La extrema derecha ha encontrado en las redes sociales un terreno fértil para blanquear al nazismo. Hoy, incluso figuras de la política internacional de ese sector difunden la mentira de que fue una ideología socialista. No es solo un error: es una amenaza.

El nazismo no ha muerto. Solo ha mutado. En la era digital, donde el algoritmo premia la provocación y la desinformación, hemos visto cómo esta ideología —que arrastró al mundo a la guerra y al genocidio— vuelve a encontrar espacios de validación. La ultraderecha ha aprendido a disfrazarse, a maquillar sus símbolos y a distorsionar la historia con una soltura que da vértigo. Y lo más preocupante: encuentra público.

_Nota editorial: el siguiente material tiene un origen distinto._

(** * Logger-injection scripts: a model of the text rewriting they perform

    The repository holds four Python scripts that patch source text with
    [str.replace], [re.search], [re.sub] and [re.finditer]:

    - [scripts/add-logging.py]      ([update_handler_file])
    - [scripts/update-mains.py]     ([update_main_file])
    - [scripts/update-tests.py]     (module body)
    - [scripts/fix-healthchecks.py] (module body)

    File content is modelled as a list of characters.  A character is a code
    point below 256 ([ascii]); on this range Python's [\s], [str.isspace] and
    [str.lower] are the functions [is_space] and [lower_char] below.  The
    regular expressions of the scripts are written in a small regex syntax
    whose matcher follows the backtracking order of Python's [re]. *)

From stdpp Require Import gmap strings list.
From Stdlib Require Import Ascii Bool Arith Lia.

Local Open Scope list_scope.

(** ** Characters and literals *)

Definition LF : ascii := "010"%char.
Definition TAB : ascii := "009"%char.
Definition DQ : ascii := "034"%char.

(** [py l] reads a literal written with the escapes of the Python source:
    backslash-n is a line feed, backslash-t a tab, and backslash-q stands for
    the double quote. *)
Fixpoint py (l : string) : list ascii :=
  match l with
  | EmptyString => []
  | String "\"%char (String c l') =>
      (if Ascii.eqb c "n"%char then LF
       else if Ascii.eqb c "t"%char then TAB
       else if Ascii.eqb c "q"%char then DQ
       else c) :: py l'
  | String c l' => c :: py l'
  end.

(** Python's [str.isspace] / regex [\s] on code points below 256. *)
Definition is_space (c : ascii) : bool :=
  let n := nat_of_ascii c in
  ((9 <=? n) && (n <=? 13)) || ((28 <=? n) && (n <=? 32))
  || (n =? 133) || (n =? 160).

(** Python's [str.lower] on one code point below 256. *)
Definition lower_char (c : ascii) : ascii :=
  let n := nat_of_ascii c in
  if ((65 <=? n) && (n <=? 90))
     || ((192 <=? n) && (n <=? 222) && negb (n =? 215))
  then ascii_of_nat (n + 32) else c.

Definition is_not (x : ascii) (c : ascii) : bool := negb (Ascii.eqb c x).
Definition any_char (c : ascii) : bool := true.

(** ** Python string operations *)

(** [strip_prefix l s] is [Some s'] when [s = l ++ s']. *)
Fixpoint strip_prefix (l s : list ascii) : option (list ascii) :=
  match l, s with
  | [], _ => Some s
  | a :: l', b :: s' => if Ascii.eqb a b then strip_prefix l' s' else None
  | _ :: _, [] => None
  end.

Definition str_startswith (l s : list ascii) : bool :=
  match strip_prefix l s with Some _ => true | None => false end.

(** [sub in s]. *)
Fixpoint str_in (sub s : list ascii) : bool :=
  str_startswith sub s
  || match s with
     | [] => false
     | _ :: s' => str_in sub s'
     end.

(** [s.endswith(suffix)]. *)
Definition str_endswith (suffix s : list ascii) : bool :=
  str_startswith (rev suffix) (rev s).

Fixpoint lstrip (s : list ascii) : list ascii :=
  match s with
  | c :: s' => if is_space c then lstrip s' else s
  | [] => []
  end.

(** [s.rstrip()]. *)
Definition str_rstrip (s : list ascii) : list ascii := rev (lstrip (rev s)).

(** [s.lower()]. *)
Definition str_lower (s : list ascii) : list ascii := map lower_char s.

(** [s.replace(old, new)] for a non-empty [old]: every occurrence found by a
    left-to-right scan is replaced, and the scan resumes after the replaced
    text.  [skip] counts the characters of a replaced occurrence that remain
    to be passed over. *)
Fixpoint replace_go (old new s : list ascii) (skip : nat) : list ascii :=
  match skip with
  | S n => match s with
           | [] => []
           | _ :: s' => replace_go old new s' n
           end
  | O => if str_startswith old s
         then new ++ match s with
                     | [] => []
                     | _ :: s' => replace_go old new s' (length old - 1)
                     end
         else match s with
              | [] => []
              | c :: s' => c :: replace_go old new s' 0
              end
  end.

(** [s.replace(old, new)]; with an empty [old] Python puts [new] before every
    character and at the end. *)
Definition str_replace (old new s : list ascii) : list ascii :=
  match old with
  | [] => new ++ flat_map (fun c => c :: new) s
  | _ :: _ => replace_go old new s 0
  end.

(** [old] starts at no position of [s] before position [n]. *)
Definition no_occurrence_before (old s : list ascii) (n : nat) : Prop :=
  forall q, q < n -> str_startswith old (drop q s) = false.

(** [run_end cls s] is what is left of [s] after its longest prefix of
    characters of the class. *)
Fixpoint run_end (cls : ascii -> bool) (s : list ascii) : list ascii :=
  match s with
  | a :: s' => if cls a then run_end cls s' else s
  | [] => []
  end.

(** ** Regular expressions *)

(** The constructs the scripts use, as a pattern followed by the rest of the
    pattern: literal text, a greedy starred or plussed character class, the
    closing parenthesis of group 1 (group 1 always opens where the pattern
    starts), and a negative lookahead. *)
Inductive regex : Type :=
| Accept
| Lit (l : list ascii) (k : regex)
| Star (cls : ascii -> bool) (k : regex)
| Plus (cls : ascii -> bool) (k : regex)
| CloseGroup1 (k : regex)
| NotAhead (q k : regex).

Section Greedy.
Context {R : Type} (cls : ascii -> bool) (k : list ascii -> option R).

(** Take as many characters of the class as possible, then give back one
    at a time until the continuation succeeds. *)
Fixpoint greedy (s : list ascii) : option R :=
  match s with
  | a :: s' =>
      if cls a
      then match greedy s' with
           | Some r => Some r
           | None => k s
           end
      else k s
  | [] => k s
  end.
End Greedy.

(** [re_match_here r s] matches [r] at the start of [s].  The result is the
    text left after group 1 closed and the text left after the whole match. *)
Fixpoint re_match_here (r : regex) (s : list ascii)
  : option (list ascii * list ascii) :=
  match r with
  | Accept => Some (s, s)
  | Lit l k =>
      match strip_prefix l s with
      | Some s' => re_match_here k s'
      | None => None
      end
  | Star cls k => greedy cls (re_match_here k) s
  | Plus cls k =>
      match s with
      | a :: s' => if cls a then greedy cls (re_match_here k) s' else None
      | [] => None
      end
  | CloseGroup1 k =>
      match re_match_here k s with
      | Some (_, e) => Some (s, e)
      | None => None
      end
  | NotAhead q k =>
      match re_match_here q s with
      | Some _ => None
      | None => re_match_here k s
      end
  end.

(** [[^c]+], the close of group 1 and the delimiter [c]: the tail that the
    struct, initialisation and call patterns share. *)
Definition until_delimiter (c : ascii) : regex :=
  Plus (is_not c) (CloseGroup1 (Lit [c] Accept)).

(** A match object: [match.start()], [match.end()] and [match.group(1)]. *)
Record re_match : Type := {
  m_start : nat;
  m_end : nat;
  m_group1 : list ascii
}.

Definition mk_match (i : nat) (s g e : list ascii) : re_match :=
  {| m_start := i;
     m_end := i + (length s - length e);
     m_group1 := take (length s - length g) s |}.

Fixpoint search_go (r : regex) (s : list ascii) (i : nat) : option re_match :=
  match re_match_here r s with
  | Some (g, e) => Some (mk_match i s g e)
  | None =>
      match s with
      | [] => None
      | _ :: s' => search_go r s' (S i)
      end
  end.

(** [re.search(pattern, content)]: the leftmost match. *)
Definition re_search (r : regex) (content : list ascii) : option re_match :=
  search_go r content 0.

(** [re.finditer]: the non-overlapping matches from left to right.  Every
    pattern of the scripts consumes at least one character. *)
Fixpoint finditer_go (r : regex) (s : list ascii) (i skip : nat)
  : list re_match :=
  match skip with
  | S n => match s with
           | [] => []
           | _ :: s' => finditer_go r s' (S i) n
           end
  | O =>
      match s with
      | [] => []
      | _ :: s' =>
          match re_match_here r s with
          | Some (g, e) =>
              mk_match i s g e :: finditer_go r s' (S i) (length s - length e - 1)
          | None => finditer_go r s' (S i) 0
          end
      end
  end.

Definition re_finditer (r : regex) (content : list ascii) : list re_match :=
  finditer_go r content 0 0.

Redes sociales como X (antes Twitter), Telegram, Instagram o YouTube sirven hoy como megáfonos para ideas que, hace apenas dos décadas, eran impresentables en el debate público. Lo vimos recientemente cuando Elon Musk entrevistó a Alice Weidel, líder del partido alemán AfD, quien sostuvo sin rubor que el nazismo era una ideología de izquierda.

Foto: Cortesía.

Desde su liderazgo, Weidel afirmó que Hitler no era «de derechas», sino «comunista»:

«[Los nacionalsocialistas] nacionalizaron toda la industria… El mayor éxito después de esa terrible época de nuestra historia fue etiquetar a Adolf Hitler como de derecha y conservador. Era todo lo contrario. No era conservador… Era comunista y socialista», declaró Weidel a Musk.

Musk no contradijo la afirmación. Miles de bots han esparcido la mentira para engañar a los menos ilustrados. En Chile, líderes de la extrema derecha también difunden esta falacia histórica. ¿Qué vendrá después? ¿Negar el Holocausto, los dinosaurios, las vacunas y la independencia de los poderes del Estado?

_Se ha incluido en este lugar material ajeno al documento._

(** ** The inner loop computes [fresh] *)

Lemma tag_app d l k : tag d (l ++ k) = tag d l ++ tag d k.
Proof. apply fmap_app. Qed.

Lemma foldl_visit_fresh dist st l :
  foldl (visit_neighbour dist) st l =
  let new := fresh (visited st) (as_posix <$> l) in
  {| visited := visited st ∪ list_to_set new;
     queue := queue st ++ tag (dist + 1) new;
     result := result st ++ new |}.
Proof.
  revert st. induction l as [|n l IH]; intros [V Q R]; simpl.
  - by rewrite union_empty_r_L, !app_nil_r.
  - rewrite IH. unfold visit_neighbour. simpl. case_decide as Hn; simpl; [done |].
    rewrite <- !app_assoc. f_equal. set_solver.
Qed.

(** One level of the queue loop: the entries of distance [dist] that are
    left, [frontier], are worked off in [length frontier] iterations. *)
Lemma bfs_loop_level g depth dist frontier seen found res fuel :
  dist <> depth ->
  bfs_loop (length frontier + fuel) g depth
    {| visited := seen;
       queue := tag dist frontier ++ tag (dist + 1) found;
       result := res |} =
  let new := fresh seen (candidates g frontier) in
  bfs_loop fuel g depth
    {| visited := seen ∪ list_to_set new;
       queue := tag (dist + 1) (found ++ new);
       result := res ++ new |}.
Proof.
  intros Hd. revert seen found res.
  induction frontier as [|u frontier IH]; intros seen found res.
  - simpl. by rewrite union_empty_r_L, !app_nil_r.
  - change (length (u :: frontier) + fuel)%nat with (S (length frontier + fuel)).
    erewrite bfs_loop_step; last first.
    { unfold bfs_step. simpl. by rewrite decide_False. }
    rewrite foldl_visit_fresh. simpl.
    fold (neighbours_of g u). rewrite <- app_assoc, <- tag_app, IH.
    cbv zeta. rewrite candidates_cons, fresh_app, list_to_set_app_L.
    by rewrite union_assoc_L, !fresh_seen_union, <- !app_assoc.
Qed.

(** At the depth bound the entries are dropped one by one. *)
Lemma bfs_loop_drain g depth frontier seen res fuel :
  bfs_loop (length frontier + fuel) g depth
    {| visited := seen; queue := tag depth frontier; result := res |} = Some res.
Proof.
  induction frontier as [|u frontier IH]; simpl.
  - by apply bfs_loop_done.
  - unfold bfs_step at 1. simpl. by rewrite decide_True.
Qed.

(** The loop, started at a level boundary, returns the levels that the depth
    leaves. *)
Lemma bfs_loop_levels g depth n dist frontier seen res :
  dist + Z.of_nat n = depth ->
  exists fuel,
    bfs_loop fuel g depth
      {| visited := seen; queue := tag dist frontier; result := res |} =
    Some (res ++ concat (level_lists g n seen frontier)).
Proof.
  revert dist frontier seen res.
  induction n as [|n IH]; intros dist frontier seen res Hd.
  - exists (length frontier + 0)%nat. assert (dist = depth) as -> by lia.
    simpl. rewrite app_nil_r. apply bfs_loop_drain.
  - destruct (IH (dist + 1) (fresh seen (candidates g frontier))
                (seen ∪ list_to_set (fresh seen (candidates g frontier)))
                (res ++ fresh seen (candidates g frontier))) as [fuel Hfuel];
      [lia |].
    exists (length frontier + fuel)%nat.
    pose proof (bfs_loop_level g depth dist frontier seen [] res fuel) as Hl.
    simpl in Hl. rewrite app_nil_r in Hl. rewrite Hl by lia.
    rewrite Hfuel. simpl. by rewrite app_assoc.
Qed.

(** The queue loop refines the level specification. *)
Lemma related_levels g filepath depth :
  0 <= depth -> related g filepath depth = bfs_spec g (as_posix filepath) depth.
Proof.
  intros Hd. unfold bfs_spec.
  destruct (bfs_loop_levels g depth (Z.to_nat depth) 0 [as_posix filepath]
              {[as_posix filepath]} []) as [fuel Hfuel]; [lia |].
  by apply (related_of_loop _ _ _ fuel).
Qed.

(** ** The levels as lists *)

Lemma length_level_lists g n seen frontier :
  length (level_lists g n seen frontier) = n.
Proof.
  revert seen frontier. induction n as [|n IH]; intros seen frontier; simpl;
    [done | by rewrite IH].
Qed.

(** Fewer levels are a prefix of more levels. *)
Lemma level_lists_prefix g n m seen frontier :
  level_lists g n seen frontier `prefix_of` level_lists g (n + m) seen frontier.
Proof.
  revert seen frontier. induction n as [|n IH]; intros seen frontier; simpl.
  - apply prefix_nil.
  - apply prefix_cons, IH.
Qed.

Lemma concat_prefix {A} (ls ks : list (list A)) :
  ls `prefix_of` ks -> concat ls `prefix_of` concat ks.
Proof. intros [ms ->]. rewrite concat_app. by apply prefix_app_r. Qed.

Lemma seen_after_levels g n seen frontier :
  seen_after g n seen frontier =
  seen ∪ list_to_set (concat (level_lists g n seen frontier)).
Proof.
  revert seen frontier. induction n as [|n IH]; intros seen frontier; simpl.
  - by rewrite union_empty_r_L.
  - by rewrite IH, list_to_set_app_L, union_assoc_L.
Qed.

Esa frase no es solo errónea: es peligrosa. Forma parte de una estrategia deliberada de falsificación histórica que busca blanquear a la ultraderecha, desligándola de su herencia ideológica real. Pero, ¿cómo desmontar esta mentira? A veces, solo hace falta observar los hechos:

1. El nazismo construyó una alianza férrea con el gran capital alemán. Conglomerados como IG Farben, Siemens o Krupp financiaron a Hitler, fabricaron armas y usaron mano de obra esclavizada. No hubo redistribución económica ni abolición de la propiedad privada: hubo consolidación del poder económico.

2. El régimen persiguió brutalmente a toda la izquierda. El Partido Comunista y el Partido Socialdemócrata fueron ilegalizados, sus líderes asesinados o enviados a campos de concentración. Los sindicatos fueron disueltos y reemplazados por una estructura vertical estatal.

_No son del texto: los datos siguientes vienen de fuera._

(* ===== verification/Prompt.v ===== *)
(** * Prompt: the text sent to the chat model

    Lines 100 to 105 of main.py render the question and the context as one
    string: [context_part] is the f-string of line 100, [build_prompt] the
    concatenation of lines 101 to 105.  Strings are UTF-8 bytes, so the
    lengths below count bytes.

    The chat model is the reader of the prompt.  [parse_prompt] is a
    reference reader, by lines: it is no code of the repository, it says
    what the prompt means to one who knows the format.

    The theorems give the length of the prompt, which shows that nothing is
    cut, show that the label separates a path from its text as long as the
    path has no line feed, that the reader gets the question and the context
    back when the question and the paths are one line each and no line of a
    text starts with the label, and that otherwise the prompt does not
    determine the context: a text that holds a label line renders, and
    reads, as two entries. *)

From stdpp Require Import base tactics list strings.
From S2P Require Import Prelude PyStr.

(** ** Operations *)

(** The label of an entry, up to the path. *)
Definition label : string := "--- файл: ".

(** [f"--- файл: {path}\n{text}"]: line 100. *)
Definition context_part (e : string * string) : string :=
  label +:+ e.1 +:+ nl +:+ e.2.

(** Lines 100 to 105. *)
Definition build_prompt (question : string) (context : list (string * string))
  : string :=
  let context_parts := context_part <$> context in
  (("Вопрос: " +:+ question +:+ nl +:+ nl +:+ "Контекст:" +:+ nl) +:+
   join nl context_parts) +:+
  (nl +:+ nl +:+ "Ответ:").

(** The string has no line feed. *)
Fixpoint one_line (s : string) : bool :=
  match s with
  | "" => true
  | String c s' => negb (bool_decide (String c "" = nl)) && one_line s'
  end.

(** ** Reading a prompt back *)

(** The lines of a body, from the last: the lines before the first label,
    and the entries, each a path with the lines of its text. *)
Fixpoint group_lines (ls : list string)
  : list string * list (string * list string) :=
  match ls with
  | [] => ([], [])
  | l :: ls' =>
      let '(pre, entries) := group_lines ls' in
      match strip_prefix label l with
      | Some path => ([], (path, pre) :: entries)
      | None => (l :: pre, entries)
      end
  end.

(** The entry of a path and the lines of its text. *)
Definition entry_text (e : string * list string) : string * string :=
  (e.1, join nl e.2).

(** The context of a body: no entry is one empty line, and otherwise the
    body starts with a label. *)
Definition parse_body (ls : list string) : option (list (string * string)) :=
  match group_lines ls with
  | ([l], []) => if String.eqb l "" then Some [] else None
  | ([], e :: entries) => Some (entry_text <$> e :: entries)
  | _ => None
  end.

(** The question and the context of a prompt: the first line holds the
    question, the third opens the context, the last two ask for the
    answer. *)
Definition parse_prompt (prompt : string)
  : option (string * list (string * string)) :=
  match lines prompt with
  | l1 :: l2 :: l3 :: rest =>
      match strip_prefix "Вопрос: " l1, reverse rest with
      | Some question, f2 :: f1 :: body =>
          if String.eqb l2 "" && String.eqb l3 "Контекст:" &&
             String.eqb f1 "" && String.eqb f2 "Ответ:"
          then context ← parse_body (reverse body); Some (question, context)
          else None
      | _, _ => None
      end
  | _ => None
  end.

(** The path of an entry and the lines of its text. *)
Definition entry_lines (e : string * string) : string * list string :=
  (e.1, lines e.2).

(** A text of which no line starts with the label. *)
Definition plain_text (text : string) : bool :=
  forallb (fun l => negb (startswith l label)) (lines text).

(** An entry that reads back: its path is one line and no line of its text
    starts with the label. *)
Definition plain_entry (e : string * string) : bool :=
  one_line e.1 && plain_text e.2.

(** ** Lemmas *)

Lemma length_context_part e :
  String.length (context_part e) = 15 + String.length e.1 + String.length e.2.
Proof. unfold context_part. rewrite !length_append. simpl. lia. Qed.

Lemma append_inj_l (p s1 s2 : string) : p +:+ s1 = p +:+ s2 -> s1 = s2.
Proof.
  induction p as [|c p IH]; [done |]. rewrite !append_cons. intros [= ?]. auto.
Qed.

(** A line feed ends the first line in one place only. *)
Lemma first_line_inj (a a' b b' : string) :
  one_line a = true -> one_line a' = true ->
  a +:+ nl +:+ b = a' +:+ nl +:+ b' -> a = a' /\ b = b'.
Proof.
  revert a'. induction a as [|c a IH]; intros [|c' a']; simpl.
  - intros _ _ Heq. by apply (append_inj_l nl) in Heq.
  - intros _ [Hc _]%andb_prop. rewrite append_nil_l, append_cons.
    intros [= <- _]. by rewrite bool_decide_true in Hc.
  - intros [Hc _]%andb_prop _. rewrite append_nil_l, append_cons.
    intros [= -> _]. by rewrite bool_decide_true in Hc.
  - intros [_ Ha]%andb_prop [_ Ha']%andb_prop. rewrite !append_cons.
    intros [= <- Heq]. destruct (IH a' Ha Ha' Heq) as [-> ->]. done.
Qed.

Lemma one_line_char_free s : one_line s = char_free lf s.
Proof.
  induction s as [|c s IH]; [done |]. simpl. rewrite IH. f_equal. f_equal.
  unfold nl. destruct (Ascii.eqb_spec c lf) as [-> |]; case_bool_decide;
    congruence.
Qed.

(** A line feed takes the lines before it and after it apart. *)
Lemma lines_app (x s : string) : lines (x +:+ nl +:+ s) = lines x ++ lines s.
Proof. apply split_on_app. Qed.

Lemma lines_join (l : list string) :
  l <> [] -> lines (join nl l) = l ≫= lines.
Proof. apply split_on_join_bind. Qed.

Lemma join_lines (s : string) : join nl (lines s) = s.
Proof. apply join_split_on. Qed.

(** The text of a line and what follows it. *)
Lemma lines_cons (x s : string) :
  one_line x = true -> lines (x +:+ nl +:+ s) = x :: lines s.
Proof.
  intros Hx. rewrite one_line_char_free in Hx. by apply split_on_append.
Qed.

Lemma lines_nl (s : string) : lines (nl +:+ s) = "" :: lines s.
Proof. done. Qed.

Lemma lines_context_part e :
  one_line e.1 = true ->
  lines (context_part e) = (label +:+ e.1) :: lines e.2.
Proof.
  intros He. unfold context_part. rewrite <- append_assoc.
  apply lines_cons. rewrite one_line_char_free in *.
  by rewrite char_free_append, He.
Qed.

(** The lines of the prompt: the question, the opening of the context, the
    lines of the entries, the request for the answer. *)
Lemma lines_build_prompt question context :
  one_line question = true ->
  lines (build_prompt question context) =
  ("Вопрос: " +:+ question) :: "" :: "Контекст:" ::
  lines (join nl (context_part <$> context)) ++ [""; "Ответ:"].
Proof.
  intros Hq. unfold build_prompt.
  rewrite !append_assoc, <- (append_assoc "Вопрос: ").
  rewrite lines_cons by (rewrite one_line_char_free in *;
                         by rewrite char_free_append, Hq).
  rewrite lines_nl, (lines_cons "Контекст:") by done.
  by rewrite lines_app.
Qed.

(** Lines without label stay before the entries that follow. *)
Lemma group_lines_app ls rest :
  forallb (fun l => negb (startswith l label)) ls = true ->
  group_lines (ls ++ rest) =
  (ls ++ (group_lines rest).1, (group_lines rest).2).
Proof.
  induction ls as [|l ls IH]; [simpl; by destruct (group_lines rest) |].
  cbn [forallb app group_lines]. intros [Hl Hls]%andb_prop. rewrite (IH Hls).
  apply negb_true_iff, strip_prefix_None in Hl. by rewrite Hl.
Qed.

(** The lines of the entries group into the entries. *)
Lemma group_lines_entries context :
  forallb plain_entry context = true ->
  group_lines ((context_part <$> context) ≫= lines) =
  ([], entry_lines <$> context).
Proof.
  induction context as [|e context IH]; [done |].
  intros [[He Ht]%andb_prop Hc]%andb_prop.
  rewrite fmap_cons, bind_cons, lines_context_part by done.
  cbn [app group_lines]. rewrite group_lines_app, (IH Hc) by done.
  rewrite strip_prefix_append. cbn [fst snd]. by rewrite app_nil_r.
Qed.

Lemma entry_text_lines (context : list (string * string)) :
  entry_text <$> (entry_lines <$> context) = context.
Proof.
  induction context as [|[path text] context IH]; [done |].
  rewrite !fmap_cons, IH. unfold entry_text, entry_lines. simpl.
  by rewrite join_lines.
Qed.

Lemma parse_body_entries context :
  forallb plain_entry context = true ->
  parse_body (lines (join nl (context_part <$> context))) = Some context.
Proof.
  intros Hc. destruct context as [|e context]; [done |].
  rewrite lines_join by done. unfold parse_body. rewrite (group_lines_entries _ Hc).
  rewrite fmap_cons. cbn iota beta. rewrite <- fmap_cons.
  by rewrite entry_text_lines.
Qed.

(** ** Theorems *)

(** The prompt holds the question and every entry of the context in full:
    its length in bytes is that of the fixed text (47 bytes), of the
    question, of the paths and texts with 15 bytes of label and line feed
    each, and of one line feed between two entries. *)
Theorem length_build_prompt question context :
  String.length (build_prompt question context) =
  47 + String.length question +
  sum_list ((fun e => 15 + String.length e.1 + String.length e.2) <$> context) +
  pred (length context).
Proof.
  unfold build_prompt. rewrite !length_append, length_join, length_fmap.
  rewrite <- list_fmap_compose.
  rewrite (list_fmap_ext (String.length ∘ context_part)
             (fun e => 15 + String.length e.1 + String.length e.2) context)
    by (intros; apply length_context_part).
  change (String.length nl) with 1. change (String.length "Вопрос: ") with 14.
  change (String.length "Контекст:") with 17.
  change (String.length "Ответ:") with 11. lia.
Qed.

(** The label separates the path of an entry from its text: two entries
    whose paths have no line feed and whose parts of the prompt are equal
    are the same entry. *)
Theorem context_part_inj e e' :
  one_line e.1 = true -> one_line e'.1 = true ->
  context_part e = context_part e' -> e = e'.
Proof.
  intros He He' Heq. unfold context_part in Heq.
  apply append_inj_l in Heq. apply first_line_inj in Heq as [? ?]; [| done ..].
  destruct e, e'. by simplify_eq/=.
Qed.

(** The prompt starts with the question and ends with the request for
    the answer; the entries of the context come between them. *)
Theorem build_prompt_question_first question context :
  startswith (build_prompt question context) ("Вопрос: " +:+ question +:+ nl) = true /\
  exists body, build_prompt question context = body +:+ nl +:+ nl +:+ "Ответ:".
Proof.
  split.
  - apply startswith_spec. unfold build_prompt.
    eexists. rewrite !append_assoc. done.
  - unfold build_prompt. by eexists.
Qed.

(** The prompt reads back: when the question and the paths are one line
    each and no line of a text starts with the label of an entry,
    [parse_prompt] returns the question and the context that
    [build_prompt] was given, so that the prompt determines them. *)
Theorem parse_build_prompt question context :
  one_line question = true -> forallb plain_entry context = true ->
  parse_prompt (build_prompt question context) = Some (question, context).
Proof.
  intros Hq Hc. unfold parse_prompt.
  rewrite lines_build_prompt by done.
  rewrite strip_prefix_append, reverse_app.
  change (reverse [""; "Ответ:"]) with ["Ответ:"; ""]. cbn [app].
  by rewrite reverse_involutive, parse_body_entries.
Qed.

(** Among prompts that read back, [build_prompt] is injective. *)
Corollary build_prompt_inj question context question' context' :
  one_line question = true -> forallb plain_entry context = true ->
  one_line question' = true -> forallb plain_entry context' = true ->
  build_prompt question context = build_prompt question' context' ->
  question = question' /\ context = context'.
Proof.
  intros Hq Hc Hq' Hc' Heq.
  pose proof (parse_build_prompt _ _ Hq Hc) as Hp. rewrite Heq in Hp.
  rewrite (parse_build_prompt _ _ Hq' Hc') in Hp. by simplify_eq.
Qed.

(** A text that holds the part of an entry after a line feed renders as
    its first lines followed by that entry. *)
Lemma build_prompt_label_in_text question path text e context :
  build_prompt question ((path, text +:+ nl +:+ context_part e) :: context) =
  build_prompt question ((path, text) :: e :: context).
Proof.
  unfold build_prompt. do 2 f_equal. cbn [fmap list_fmap].
  rewrite (join_cons _ (context_part (path, text))).
  generalize (context_part e) (context_part <$> context). intros x l.
  unfold context_part. cbn [fst snd].
  destruct l; rewrite ?join_cons; cbn [join]; by rewrite !append_assoc.
Qed.

(** C39: the prompt does not determine the context.  A text of the context
    that holds, after a line feed, a label and a path as [build_prompt]
    writes them renders as the same prompt as the context in which the
    rest of the text is an entry of its own, and this longer context is
    what the reader of the prompt gets: the chat model cannot tell a file
    that quotes a label from two files. *)
Theorem parse_prompt_label_in_text question path text e context :
  one_line question = true ->
  forallb plain_entry ((path, text) :: e :: context) = true ->
  build_prompt question ((path, text +:+ nl +:+ context_part e) :: context) =
  build_prompt question ((path, text) :: e :: context) /\
  parse_prompt
    (build_prompt question ((path, text +:+ nl +:+ context_part e) :: context)) =
  Some (question, (path, text) :: e :: context).
Proof.
  intros Hq Hc. split; [apply build_prompt_label_in_text |].
  rewrite build_prompt_label_in_text. by apply parse_build_prompt.
Qed.

(** A text with a line like a label, and the two entries it reads as. *)
Example build_prompt_not_injective :
  build_prompt "q" [("a.ts", "x" +:+ nl +:+ "--- файл: b.ts" +:+ nl +:+ "y")] =
  build_prompt "q" [("a.ts", "x"); ("b.ts", "y")].
Proof. done. Qed.

Lemma parse_prompt_label_in_text_witness :
  parse_prompt
    (build_prompt "q" [("a.ts", "x" +:+ nl +:+ context_part ("b.ts", "y"));
                       ("c.ts", "z")]) =
  Some ("q", [("a.ts", "x"); ("b.ts", "y"); ("c.ts", "z")]).
Proof.
  by apply (parse_prompt_label_in_text "q" "a.ts" "x" ("b.ts", "y") [("c.ts", "z")]).
Defined.

Lemma context_part_inj_witness : ("a.ts", "x") = ("a.ts", "x").
Proof. by apply (context_part_inj ("a.ts", "x") ("a.ts", "x")). Defined.

Lemma parse_build_prompt_witness :
  parse_prompt (build_prompt "q" [("a.ts", "x" +:+ nl +:+ "y"); ("b.ts", "")]) =
  Some ("q", [("a.ts", "x" +:+ nl +:+ "y"); ("b.ts", "")]).
Proof.
  by apply (parse_build_prompt "q" [("a.ts", "x" +:+ nl +:+ "y"); ("b.ts", "")]).
Defined.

3. El nazismo era profundamente racista y jerárquico. Su visión del mundo se basaba en la supremacía de la “raza aria” y en la aniquilación de quienes no encajaban en ese molde: judíos, gitanos, comunistas, personas con discapacidad. El socialismo jamás tuvo como principio fundante la supremacía étnica.

4. El nacionalismo radical nazi es incompatible con cualquier noción de izquierda internacionalista. El “socialismo” en el nombre del NSDAP fue una estrategia propagandística, jamás una realidad política o económica.

Foto: Cortesía.

Este revisionismo no es inocente. Es funcional a un contexto global donde la extrema derecha gana terreno a través de la confusión. Como si el algoritmo premiara no solo la mentira, sino el olvido.

Lo viví en carne propia. En un restaurante de hotel, escuché a un italiano pronunciar “Heil Hitler” sin recibir una sola mirada de reprobación. La escena, breve pero brutal, evidenció cuán normalizado está volviendo a estar este lenguaje, esta simbología, este odio.

La historia está siendo reescrita a golpe de mentiras. Nuestra responsabilidad es simple, pero urgente: no permitirlo.